Every record is to be transcribed exactly as written.

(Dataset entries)
__________

(** A finished walk has followed a forest. *)
Lemma visits_forest stack vs :
  visits K stack vs -> Forall (fun v => v < node_count ir) vs ->
  exists ts, map index ts = stack /\ Forall (stored ir) ts /\
    Forall (fun t => hir_wf (erase t)) ts /\ vs ≡ₚ forest_indices ts.
Proof.
  induction 1 as [|i stack vs Hvs IH]; intros Hr.
  { exists []. split_and!; constructor. }
  apply Forall_cons in Hr as [Hi Hr]. destruct (IH Hr) as (ts & Hts & Hst & Hwf & Hp).
  destruct (K_ok i Hi) as [[(n & Hn & Hlab & Hlink & Hroles) _] _].
  apply map_eq_app in Hts as (ts1 & ts2 & -> & Hts1 & Hts2).
  apply Forall_app in Hst as [Hst1 Hst2]. apply Forall_app in Hwf as [Hwf1 Hwf2].
  assert (map index (rev ts1) = K i) as HK by (by rewrite map_rev, Hts1, rev_involutive).
  exists (Tree i (label_of n) (rev ts1) :: ts2). split_and!.
  - cbn. by rewrite Hts2.
  - constructor; [|done]. constructor; [done| |by apply Forall_rev]. by rewrite HK.
  - constructor; [|done]. cbn. constructor; [done| |].
    + cbn. rewrite map_map. replace (map _ (rev ts1)) with (map (role_at ir) (K i)); [done|].
      rewrite <- HK, map_map. apply map_ext_in. intros t Ht%in_rev.
      rewrite Forall_forall in Hst1. specialize (Hst1 t). rewrite <- list_elem_of_In in Ht.
      destruct (Hst1 Ht) as [j m us Hm _ _]. unfold role_at. cbn. by rewrite Hm.
    + rewrite Forall_map. by apply Forall_rev.
  - rewrite Hp, forest_indices_app. unfold forest_indices. cbn.
    change (concat (map indices (rev ts1))) with (forest_indices (rev ts1)).
    by rewrite forest_indices_rev.
Qed.
End walk.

__________

**Written reply**
(** A finished walk has followed a forest. *)
Lemma visits_forest stack vs :
  visits K stack vs -> Forall (fun v => v < node_count ir) vs ->
  exists ts, map index ts = stack /\ Forall (stored ir) ts /\
    Forall (fun t => hir_wf (erase t)) ts /\ vs ≡ₚ forest_indices ts.
Proof.
  induction 1 as [|i stack vs Hvs IH]; intros Hr.
  { exists []. split_and!; constructor. }
  apply Forall_cons in Hr as [Hi Hr]. destruct (IH Hr) as (ts & Hts & Hst & Hwf & Hp).
  destruct (K_ok i Hi) as [[(n & Hn & Hlab & Hlink & Hroles) _] _].
  apply map_eq_app in Hts as (ts1 & ts2 & -> & Hts1 & Hts2).
  apply Forall_app in Hst as [Hst1 Hst2]. apply Forall_app in Hwf as [Hwf1 Hwf2].
  assert (map index (rev ts1) = K i) as HK by (by rewrite map_rev, Hts1, rev_involutive).
  exists (Tree i (label_of n) (rev ts1) :: ts2). split_and!.
  - cbn. by rewrite Hts2.
  - constructor; [|done]. constructor; [done| |by apply Forall_rev]. by rewrite HK.
  - constructor; [|done]. cbn. constructor; [done| |].
    + cbn. rewrite map_map. replace (map _ (rev ts1)) with (map (role_at ir) (K i)); [done|].
      rewrite <- HK, map_map. apply map_ext_in. intros t Ht%in_rev.
      rewrite Forall_forall in Hst1. specialize (Hst1 t). rewrite <- list_elem_of_In in Ht.
      destruct (Hst1 Ht) as [j m us Hm _ _]. unfold role_at. cbn. by rewrite Hm.
    + rewrite Forall_map. by apply Forall_rev.
  - rewrite Hp, forest_indices_app. unfold forest_indices. cbn.
    change (concat (map indices (rev ts1))) with (forest_indices (rev ts1)).
    by rewrite forest_indices_rev.
Qed.
End walk.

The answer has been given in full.